Dive Brief:
- Privately held tech company Emulate, Inc., which has engineered so-called "organs on chips," announced April 11 it had signed a collaborative agreement with the Food and Drug Administration to develop its Human Emulation System as a toxicology testing platform.
- The multi-year Cooperative Research and Development Agreement (CRADA) will assess whether Emulate's Liver-Chips, instrumentation and software apps meet regulatory evaluation criteria as a test for chemical and microbiological hazards in products ranging from food and dietary supplements to cosmetics.
- Under the agreement, the collaboration could eventually expand to other Organ-Chips, including Emulate's Intestine-Chip, Lung-Chip, and Cardiac systems. Drug products are currently not covered by the deal.
Dive Insight:
Last March, Emulate announced it had raised $28 million in Series B funding to continue development of its organ-on-a-chip technology, which simulates human organs by lining micro-engineered chips with human cells.
Emulate claims the system effectively recreates the natural physiology of human tissue and human organs, such as the liver, lungs or intestines.
Technologies like Emulate's may eventually have a future in drug development by creating in vitro assay systems that more closely mimic human biology than cell lines or animal models. If effectively validated, this could speed development through early preclinical stages since a model of human tissue would theoretically be more predictive than other testing methods.
Such a platform might also reduce the number of animals used in early testing.

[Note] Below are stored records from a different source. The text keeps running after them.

(* ===== verification/BTreeRemove.v ===== *)
(** * Removal from the B-tree

    rotate_right, rotate_left and merge of examples/btree/btree.cc keep the
    bindings of a tree and repair the occupancy of one child; rebalance chooses
    among them; and remove, on a tree whose inner nodes have a free slot, takes out
    one binding and keeps the invariant of [BTreeSpec], for every key that is not a
    separator two or more levels above the leaves.  The two conditions are the ones
    the counterexamples of [BTreeUse] show to be needed. *)

From stdpp Require Import base list gmap sorting.
From Stdlib Require Import ZArith Lia.
From S2P Require Import Prelude BTree BTreeSpec BTreeUse.

(** ** Arrays *)

(** The elements behind position [length a] move one place to the front, and
    overwrite it. *)
Lemma array_shift_down {A} (a b r y : list A) (x : A) (k : nat) (to : list A) :
  to = (a ++ x :: b) ++ r → (length b ≤ k)%nat → (S (length a) + k ≤ length (to ++ y))%nat →
  (length a + k ≤ length to)%nat →
  ∃ r', splice (length a) (S (length a)) k (to ++ y) to = (a ++ b) ++ r'
    ∧ length (splice (length a) (S (length a)) k (to ++ y) to) = length to.
Proof.
  intros -> Hk Hfrom Hto. rewrite !length_app in *. simpl in *. unfold splice.
  eexists. split.
  - rewrite <-!app_assoc. rewrite take_app_length.
    rewrite (drop_app_ge a) by lia. replace (S (length a) - length a)%nat with 1%nat by lia.
    simpl drop at 1. rewrite drop_0. rewrite (take_app_ge b) by lia.
    rewrite <-!app_assoc. reflexivity.
  - rewrite !length_app, !length_take, !length_drop, !length_app. simpl. rewrite ?length_app. simpl. lia.
Qed.

Lemma move_items_down n (i1 i2 : list item) x r :
  items n = (i1 ++ x :: i2) ++ r → length (items n) = 7%nat → length (children n) = 8%nat →
  ∃ l r', move_items (Z.of_nat (length i1)) (Z.of_nat (length i1) + 1) (Z.of_nat (length i2)) n
          = Some (put_items l n)
    ∧ l = (i1 ++ i2) ++ r' ∧ length l = 7%nat.
Proof.
  intros Hi H7 H8. assert (length i1 + length i2 ≤ 6)%nat as Hlen.
  { rewrite Hi, !length_app in H7. simpl in H7. lia. }
  destruct (array_shift_down i1 i2 r (as_items (children n)) x (length i2) (items n) Hi) as (r' & Hr & Hl);
    rewrite ?length_app; try lia.
  unfold move_items, in_bounds. rewrite !(proj2 (Z.leb_le _ _)) by lia. cbn [andb].
  replace (Z.to_nat (Z.of_nat (length i1) + 1)) with (S (length i1)) by lia. rewrite !Nat2Z.id.
  unfold item_view. do 2 eexists. split; [reflexivity|]. by rewrite Hl, <-Hr.
Qed.

Lemma move_children_down n (p1 p2 : list Z) x r (k : nat) :
  children n = (p1 ++ x :: p2) ++ r → length (children n) = 8%nat →
  (length p2 ≤ k)%nat → (S (length p1) + k ≤ 8)%nat →
  ∃ l r', move_children (Z.of_nat (length p1)) (Z.of_nat (length p1) + 1) (Z.of_nat k) n
          = Some (put_children l n)
    ∧ l = (p1 ++ p2) ++ r' ∧ length l = 8%nat.
Proof.
  intros Hc H8 Hk Hb.
  destruct (array_shift_down p1 p2 r [] x k (children n) Hc) as (r' & Hr & Hl);
    rewrite ?app_nil_r; try lia. rewrite app_nil_r in Hr, Hl.
  unfold move_children, in_bounds. rewrite !(proj2 (Z.leb_le _ _)) by lia. cbn [andb].
  replace (Z.to_nat (Z.of_nat (length p1) + 1)) with (S (length p1)) by lia. rewrite !Nat2Z.id.
  do 2 eexists. split; [reflexivity|]. by rewrite Hl, <-Hr.
Qed.

(** Moving null pointers changes nothing. *)
Lemma move_children_null n dst src k :
  children n = replicate 8 0 → in_bounds dst k 8 = true → in_bounds src k 8 = true →
  move_children dst src k n = Some n.
Proof.
  intros Hc H1 H2. unfold move_children. rewrite H1, H2. cbn [andb]. f_equal.
  unfold put_children. destruct n as [c l ch]. cbn [count items children] in *. subst ch. f_equal.
  unfold in_bounds in *. rewrite !andb_true_iff, !Z.leb_le in *. unfold splice.
  rewrite take_replicate, !drop_replicate, take_replicate, <-!replicate_add. f_equal. lia.
Qed.

Lemma put_child_null n i :
  children n = replicate 8 0 → (0 ≤ i < 8) → put_child i 0 n = Some n.
Proof.
  intros Hc Hi. unfold put_child, BTREE_ORDER.
  rewrite (proj2 (Z.leb_le _ _)), (proj2 (Z.ltb_lt _ _)) by lia. cbn [andb]. f_equal.
  unfold put_children. destruct n as [c l ch]. cbn [count items children] in *. subst ch. f_equal.
  by rewrite insert_replicate.
Qed.

(** ** Steps on single nodes *)

(** A node has one child more than items, or is a leaf. *)
Definition kids {A} (its : list item) (cs : list A) : Prop := cs = [] ∨ length cs = S (length its).

Lemma holds_keys_app n i1 x i2 ps : holds n (i1 ++ x :: i2) ps → key x ≠ 0.
Proof. intros [_ _ _ _ _ _ _ Hk]. apply Forall_app in Hk as [_ Hk]. by apply Forall_cons in Hk as [? _]. Qed.

Lemma holds_put_item n i1 x i2 ps it :
  holds n (i1 ++ x :: i2) ps → key it ≠ 0 →
  ∃ n', put_item (Z.of_nat (length i1)) it n = Some n' ∧ holds n' (i1 ++ it :: i2) ps.
Proof.
  intros Hh Hk. pose proof (holds_room _ _ _ Hh) as H7. rewrite length_app in H7. simpl in H7.
  rewrite put_item_nat by lia. eexists. split; [reflexivity|].
  destruct Hh as [Hc [r Hi] Hli Hlc Hch Hlf Hn Hks]. split; try done; cbn [put_items items count].
  - rewrite Hc, !length_app. done.
  - exists r. rewrite Hi, <-!app_assoc. by rewrite insert_app_r_alt, Nat.sub_diag by lia.
  - by rewrite length_insert.
  - apply Forall_app in Hks as [Hk1 Hk2]. apply Forall_cons in Hk2 as [_ Hk2].
    apply Forall_app. split; [done|]. by constructor.
Qed.

(** A store of a child behind the last one. *)
Lemma push_child n its ps mv :
  holds n its ps → (ps = [] ∧ mv = [] ∨ ∃ c, mv = [c] ∧ c ≠ 0 ∧ length ps = length its ∧ ps ≠ []) →
  ∃ n', put_child (count n) (List.hd 0 mv) n = Some n' ∧ holds n' its (ps ++ mv).
Proof.
  intros Hh Hmv. pose proof (holds_room _ _ _ Hh) as H7.
  pose proof Hh as [Hc Hi Hli Hlc [rc Hch] Hlf Hn Hks].
  destruct Hmv as [[-> ->]|(c & -> & Hc0 & Hl & Hne)].
  - exists n. split; [|done]. rewrite Hc. apply put_child_null; [by apply Hlf|lia].
  - rewrite Hc, put_child_nat by lia. eexists. split; [reflexivity|]. split; try done; cbn [put_children children].
    + by rewrite length_insert.
    + rewrite Hch, <-Hl. apply store_end. intros ->. rewrite Hch, app_nil_r in Hlc. lia.
    + by destruct ps.
    + apply Forall_app. split; [done|]. by constructor.
Qed.

(** The right sibling gives its first item and its first child away. *)
Lemma drop_first n m its ps :
  holds n (m :: its) ps → kids (m :: its) ps →
  let n0 := put_count (wrap64 (count n - 1)) n in
  ∃ n1 n2, move_items 0 1 (count n0) n0 = Some n1 ∧ move_children 0 1 (count n1 + 1) n1 = Some n2
    ∧ holds n2 its (tail ps).
Proof.
  intros Hh Hps n0. pose proof (holds_room _ _ _ Hh) as H7. simpl in H7.
  pose proof Hh as [Hc [r Hi] Hli Hlc [rc Hch] Hlf Hn Hks]. simpl in Hc.
  assert (count n0 = Z.of_nat (length its)) as Hc0 by (unfold n0; simpl; rewrite Hc, wrap_small; lia).
  destruct (move_items_down n0 [] its m r Hi Hli Hlc) as (l & r' & Hmv & Hl & Hl7). simpl in Hmv.
  assert (count (put_items l n0) = Z.of_nat (length its)) as Hc1 by exact Hc0.
  apply Forall_cons in Hks as [_ Hks]. exists (put_items l n0). rewrite Hc0, Hc1.
  destruct Hps as [->|Hps].
  - exists (put_items l n0). split; [exact Hmv|]. split.
    + apply move_children_null; [by apply Hlf| |]; unfold in_bounds; rewrite !(proj2 (Z.leb_le _ _)) by lia; done.
    + split; try done; cbn [put_items items]; [by exists r'|by exists rc].
  - destruct ps as [|p ps]; [done|]. simpl in Hps. injection Hps as Hps.
    destruct (move_children_down (put_items l n0) [] ps p rc (length ps) Hch Hlc) as (lc & rc' & Hmc & Hlc' & Hl8); [lia|simpl; lia|].
    exists (put_children lc (put_items l n0)). split; [exact Hmv|]. split.
    + rewrite <-Hmc. simpl length. f_equal. lia.
    + apply Forall_cons in Hn as [_ Hn]. split; try done; cbn [put_items items put_children children]; [by exists r'|by exists rc'|].
      simpl. intros ->. done.
Qed.

(** The left sibling gives its last item and its last child away: only the count
    changes. *)
Lemma drop_last n its m ps mv :
  holds n (its ++ [m]) (ps ++ mv) → (ps = [] → mv = []) →
  holds (put_count (wrap64 (count n - 1)) n) its ps.
Proof.
  intros Hh Hps. pose proof (holds_room _ _ _ Hh) as H7. rewrite length_app in H7. simpl in H7.
  destruct Hh as [Hc [r Hi] Hli Hlc [rc Hch] Hlf Hn Hks]. rewrite length_app in Hc. simpl in Hc.
  split; try done; cbn [put_count count items children].
  - rewrite Hc, wrap_small; lia.
  - exists ([m] ++ r). by rewrite Hi, <-app_assoc.
  - exists (mv ++ rc). by rewrite Hch, <-app_assoc.
  - intros ->. apply Hlf. by rewrite Hps.
  - by apply Forall_app in Hn as [? _].
  - by apply Forall_app in Hks as [? _].
Qed.

(** A child moves in before the first one. *)
Lemma unshift_child n its ps mv :
  holds n its ps → (length its ≤ 7)%nat →
  (ps = [] ∧ mv = [] ∨ ∃ c, mv = [c] ∧ c ≠ 0 ∧ length ps = length its ∧ ps ≠ []) →
  ∃ n1 n2, move_children 1 0 (count n) n = Some n1 ∧ put_child 0 (List.hd 0 mv) n1 = Some n2
    ∧ holds n2 its (mv ++ ps).
Proof.
  intros Hh H7 Hmv. pose proof Hh as [Hc Hi Hli Hlc [rc Hch] Hlf Hn Hks].
  destruct Hmv as [[-> ->]|(c & -> & Hc0 & Hl & Hne)].
  - exists n, n. split_and!; [|apply put_child_null; [by apply Hlf|lia]|done]. rewrite Hc.
    apply move_children_null; [by apply Hlf| |]; unfold in_bounds; rewrite !(proj2 (Z.leb_le _ _)) by lia; done.
  - unfold move_children. rewrite Hc. unfold in_bounds. rewrite !(proj2 (Z.leb_le _ _)) by lia. cbn [andb].
    do 2 eexists. split; [reflexivity|]. split; [reflexivity|].
    change (Z.to_nat 1) with 1%nat. change (Z.to_nat 0) with 0%nat. rewrite Nat2Z.id, <-Hl.
    assert (<[0%nat := c]> (splice 1 0 (length ps) (children n) (children n))
            = (c :: ps) ++ drop (1 + length ps) (children n)) as E.
    { unfold splice. rewrite drop_0. replace (take (length ps) (children n)) with ps
        by by rewrite Hch, take_app_length.
      destruct (children n) as [|x ch]; done. }
    split; try done; cbn [put_children children List.hd].
    + rewrite E, length_app, length_drop, Hlc. simpl. lia.
    + eexists. exact E.
    + by constructor.
Qed.

(** The separator comes down behind the items of the left node. *)
Lemma push_item n its ps it :
  holds n its ps → (length its ≤ 6)%nat → key it ≠ 0 →
  ∃ n', set_item (count n) it n = Some n' ∧ holds n' (its ++ [it]) ps.
Proof.
  intros Hh H6 Hk. pose proof Hh as [Hc [r Hi] Hli Hlc Hch Hlf Hn Hks].
  unfold set_item. rewrite Hc, put_item_nat by lia. cbn [mbind option_bind]. eexists.
  split; [reflexivity|]. split; try done; cbn [put_items put_count items count].
  - rewrite Hc, length_app, wrap_small by lia. simpl. lia.
  - rewrite Hi. apply store_end. intros ->. rewrite Hi, app_nil_r in Hli. lia.
  - by rewrite length_insert.
  - apply Forall_app. split; [done|]. by constructor.
Qed.

(** The contents of the right node follow those of the left one. *)
Lemma append_node_holds n r i1 i2 p1 p2 :
  holds n i1 p1 → holds r i2 p2 → (length i1 + length i2 ≤ 7)%nat →
  (p1 = [] ∧ p2 = [] ∨ length p1 = length i1 ∧ length p2 = S (length i2)) →
  ∃ n', append_node r n = Some n' ∧ holds n' (i1 ++ i2) (p1 ++ p2).
Proof.
  intros [Hc1 [r1 Hi1] Hli1 Hlc1 [q1 Hch1] Hlf1 Hn1 Hk1] [Hc2 [r2 Hi2] Hli2 Hlc2 [q2 Hch2] Hlf2 Hn2 Hk2] H7 Hp.
  unfold append_node, in_bounds. rewrite Hc1, Hc2, !(proj2 (Z.leb_le _ _)) by lia. cbn [andb].
  eexists. split; [reflexivity|]. rewrite !Nat2Z.id.
  replace (Z.to_nat (Z.of_nat (length i2) + 1)) with (S (length i2)) by lia.
  split; cbn [count items children].
  - rewrite length_app. lia.
  - unfold splice. rewrite drop_0, Hi1, Hi2, !take_app_length, app_assoc. by eexists.
  - unfold splice. rewrite !length_app, !length_take, !length_drop. lia.
  - unfold splice. rewrite !length_app, !length_take, !length_drop. lia.
  - destruct Hp as [[-> ->]|[E1 E2]]; [by eexists|]. unfold splice.
    rewrite drop_0, Hch1, Hch2, <-E1, <-E2, !take_app_length, app_assoc. by eexists.
  - intros E. apply app_nil in E as [-> ->]. rewrite (Hlf1 eq_refl), (Hlf2 eq_refl). unfold splice.
    rewrite drop_0, !take_replicate, drop_replicate, <-!replicate_add. f_equal. lia.
  - by apply Forall_app.
  - by apply Forall_app.
Qed.

(** The parent loses the separator and the pointer to the right node. *)
Lemma drop_separator n i1 sep i2 p1 a b p2 :
  holds n (i1 ++ sep :: i2) (p1 ++ a :: b :: p2) →
  length p1 = length i1 → length p2 = length i2 → (length i1 + length i2 ≤ 5)%nat →
  let n0 := put_count (wrap64 (count n - 1)) n in
  let pos := Z.of_nat (length i1) in
  ∃ n1 n2, move_items pos (pos + 1) (wrap64 (count n0 - pos)) n0 = Some n1
    ∧ move_children (pos + 1) (pos + 2) (wrap64 (count n1 - pos + 1)) n1 = Some n2
    ∧ holds n2 (i1 ++ i2) (p1 ++ a :: p2).
Proof.
  intros [Hc [r Hi] Hli Hlc [rc Hch] Hlf Hn Hks] E1 E2 H5 n0 pos.
  rewrite length_app in Hc. simpl in Hc.
  assert (count n0 = Z.of_nat (length i1 + length i2)) as Hc0.
  { unfold n0. simpl. rewrite Hc, wrap_small; lia. }
  destruct (move_items_down n0 i1 i2 sep r Hi Hli Hlc) as (l & r' & Hmv & Hl & Hl7).
  assert (children (put_items l n0) = ((p1 ++ [a]) ++ b :: p2) ++ rc) as Hch'.
  { cbn. by rewrite Hch, <-!app_assoc. }
  destruct (move_children_down (put_items l n0) (p1 ++ [a]) p2 b rc (S (length p2)) Hch' Hlc)
    as (lc & rc' & Hmc & Hlc' & Hl8); [lia|rewrite length_app; simpl; lia|].
  exists (put_items l n0), (put_children lc (put_items l n0)). split_and!.
  - rewrite Hc0, wrap_small by (unfold pos; lia). rewrite <-Hmv. f_equal. unfold pos. lia.
  - change (count (put_items l n0)) with (count n0). rewrite Hc0, wrap_small by (unfold pos; lia).
    rewrite <-Hmc. rewrite length_app. simpl. unfold pos. f_equal; lia.
  - apply Forall_app in Hks as [Hk1 Hk2]. apply Forall_cons in Hk2 as [_ Hk2].
    apply Forall_app in Hn as [Hn1 Hn2]. apply Forall_cons in Hn2 as [Hna Hn2].
    apply Forall_cons in Hn2 as [_ Hn2].
    split; cbn [put_children put_items items children count].
    + change (count (put_children lc (put_items l n0))) with (count n0). rewrite length_app. lia.
    + by exists r'.
    + done.
    + done.
    + exists rc'. by rewrite Hlc', <-!app_assoc.
    + by destruct p1.
    + apply Forall_app. split; [done|]. by constructor.
    + by apply Forall_app.
Qed.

The agreement with the FDA is one step towards that goal, albeit in non-therapeutic products. Emulate is allowed to use information obtained through its work with the FDA to further development of its Human Emulation System.
For now, the deal focuses on Emulate's Liver-Chip and will evaluate its capacity to assess health effects of chemical and microbiological contaminants in food, dietary supplements, and cosmetic products.
"They can be put to work to see how the body processes an ingredient in a dietary supplement or a chemical in a cosmetic and how a toxin or combination of toxins affects cells, information that ultimately can be used to help assess risks to human health," explained Suzanne Fitzpatrick, senior advisor for toxicology at the FDA’s Center for Food Safety and Applied Nutrition, in a blog post.